▶ **Task**
In the data below, which lines contain "unfold"? List them by copying each one.

----

(** A handle that no entry has yet. *)
Lemma new_handle_fits lf n live live1 out s i v : pm_ok lf n live out s -> live ⊆ live1 -> 0 <= i ->
  (if decide (i = 0) then v = ESIF_HANDLE_PRIMARY_PARTICIPANT else v ∉ live /\ v ∈ live1 /\ EsifHandleMgr_IsReservedHandle v = false) ->
  handle_fits live1 (Z.to_nat i) v /\
  forall j e2 a2 u2, j <> Z.to_nat i -> fEntries s !! j = Some e2 -> fUpPtr e2 = Some a2 -> ups (parts s) !! a2 = Some u2 -> fInstance u2 <> v.
Proof.
  intros Hok Hsub Hi Hv. assert (Hprim : EsifHandleMgr_IsReservedHandle ESIF_HANDLE_PRIMARY_PARTICIPANT = true) by done. split.
  - unfold handle_fits. destruct (decide (i = 0)) as [->|Hne]; [done|]. rewrite decide_False by lia. tauto.
  - intros j e2 a2 u2 Hj He2 Ha2 Hu2. destruct (ok_up _ _ _ _ _ Hok _ _ _ He2 Ha2) as (w & Hw & _ & _ & Hf). rewrite Hu2 in Hw. injection Hw as <-. unfold handle_fits in Hf. intros Heq.
    destruct (decide (i = 0)) as [->|Hne].
    + rewrite decide_False in Hf by done. destruct Hf as [_ Hf]. rewrite Heq, Hv in Hf. congruence.
    + destruct Hv as (Hv1 & Hv2 & Hv3). destruct (decide (j = 0%nat)) as [->|]; [rewrite Heq in Hf; rewrite Hf in Hv3; congruence|]. destruct Hf as [Hf _]. rewrite Heq in Hf. done.
Qed.
(** Every event has an outcome and keeps the invariant; the unloading of the lower
    framework must find a primary participant. *)
Lemma event_ok lf n live s mem mem_h ev inst data : pm_ok lf (S n) live idle s -> (ev = Some ESIF_EVENT_LF_UNLOADED -> entry_up s 0 <> None) ->
  exists rc s' lf' live', event mem mem_h ev inst data s = Some (rc, s') /\ pm_ok lf' n live' idle s'.
Proof.
  intros HokS Hlf. pose proof (pm_ok_weaken _ _ _ _ _ HokS) as Hok. pose proof idle_scarce as Hs.
  assert (Hkind : forall T (m : PM T), kind m -> forall (f : T -> Z), exists rc s' lf' live', (let! x := m in sret (f x)) s = Some (rc, s') /\ pm_ok lf' n live' idle s').
  { intros T m Hm f. destruct (Hm lf n live idle s Hs Hok) as (x & s' & E & Hok'). rewrite (sbind_some _ _ _ _ _ E). by exists (f x), s', lf, live. }
  assert (Hret : forall rc : Z, exists rc' s' lf' live', sret rc s = Some (rc', s') /\ pm_ok lf' n live' idle s') by (intros rc; by exists rc, s, lf, live).
  assert (Hdyn : forall event, exists rc s' lf' live', (signal_dynamic others event ESIF_INVALID_HANDLE ;! sret ESIF_OK) s = Some (rc, s') /\ pm_ok lf' n live' idle s').
  { intros event0. apply (Hkind unit _ (calm_kind _ (calm_calm2 _ (signal_dynamic_calm others event0 ESIF_INVALID_HANDLE others_range))) (fun _ => ESIF_OK)). }
  unfold event, EsifUpPm_EventCallback. destruct ev as [ev|]; [|by apply Hret].
  destruct (ev =? ESIF_EVENT_PARTICIPANT_CREATE).
  { assert (Hreg : forall md, exists rc s' lf' live', (let! r := EsifUpPm_RegisterParticipant dm mem mem_h (Some md) true in sret r.1) s = Some (rc, s') /\ pm_ok lf' n live' idle s').
    { intros md. destruct (register_keeps lf n live s mem mem_h md HokS) as (rc & i & s' & live' & E & Hok'). rewrite (sbind_some _ _ _ _ _ E). by exists rc, s', lf, live'. }
    destruct data as [| |version r|t]; try by apply Hret. destruct (negb _); [by apply Hret|]. destruct r as [md|md|name|]; [by apply Hreg|by apply Hreg| |by apply Hret].
    destruct (calm_kind _ (calm_calm2 _ (create_lp_calm name)) lf n live idle s Hs Hok) as (rc & s' & E & Hok'). by exists rc, s', lf, live. }
  destruct (ev =? ESIF_EVENT_PARTICIPANT_SUSPEND).
  { destruct (inst =? _); [apply Hdyn|].
    destruct (suspend_kind inst lf n live idle s Hs Hok) as (rc & s' & E & Hok'). by exists rc, s', lf, live. }
  destruct (ev =? ESIF_EVENT_PARTICIPANT_RESUME).
  { destruct (inst =? _); [apply Hdyn|].
    destruct (resume_kind inst lf n live idle s Hs Hok) as (rc & s' & E & Hok'). by exists rc, s', lf, live. }
  destruct (ev =? ESIF_EVENT_PARTICIPANT_UNREGISTER).
  { destruct (destroy_by_instance_ok lf n live s inst Hok) as (rc & s' & E & Hok'). by exists rc, s', lf, live. }
  destruct (Z.eqb_spec ev ESIF_EVENT_LF_UNLOADED) as [->|_].
  { destruct (lf_unloaded_ok lf n live idle s Hok (scarce_few _ Hs) (Hlf eq_refl)) as (s' & E & Hok' & _). rewrite (sbind_some _ _ _ _ _ E). by exists ESIF_OK, s', true, live. }
  destruct (_ || _); [apply (Hkind _ _ (calm_kind _ (action_change_calm dm _ _)) (fun _ => ESIF_OK))|].
  destruct (ev =? ESIF_EVENT_DISPLAY_OFF); [apply (Hkind _ _ (calm_kind _ (start_slow_polls_calm get_period)) (fun _ => ESIF_OK))|].
  destruct (ev =? ESIF_EVENT_DISPLAY_ON); [apply (Hkind _ _ (calm_kind _ stop_slow_polls_calm) (fun _ => ESIF_OK))|by apply Hret].
Qed.
End Ops.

----

▶ **Task response**
  - unfold handle_fits. destruct (decide (i = 0)) as [->|Hne]; [done|]. rewrite decide_False by lia. tauto.
  - intros j e2 a2 u2 Hj He2 Ha2 Hu2. destruct (ok_up _ _ _ _ _ Hok _ _ _ He2 Ha2) as (w & Hw & _ & _ & Hf). rewrite Hu2 in Hw. injection Hw as <-. unfold handle_fits in Hf. intros Heq.
  unfold event, EsifUpPm_EventCallback. destruct ev as [ev|]; [|by apply Hret].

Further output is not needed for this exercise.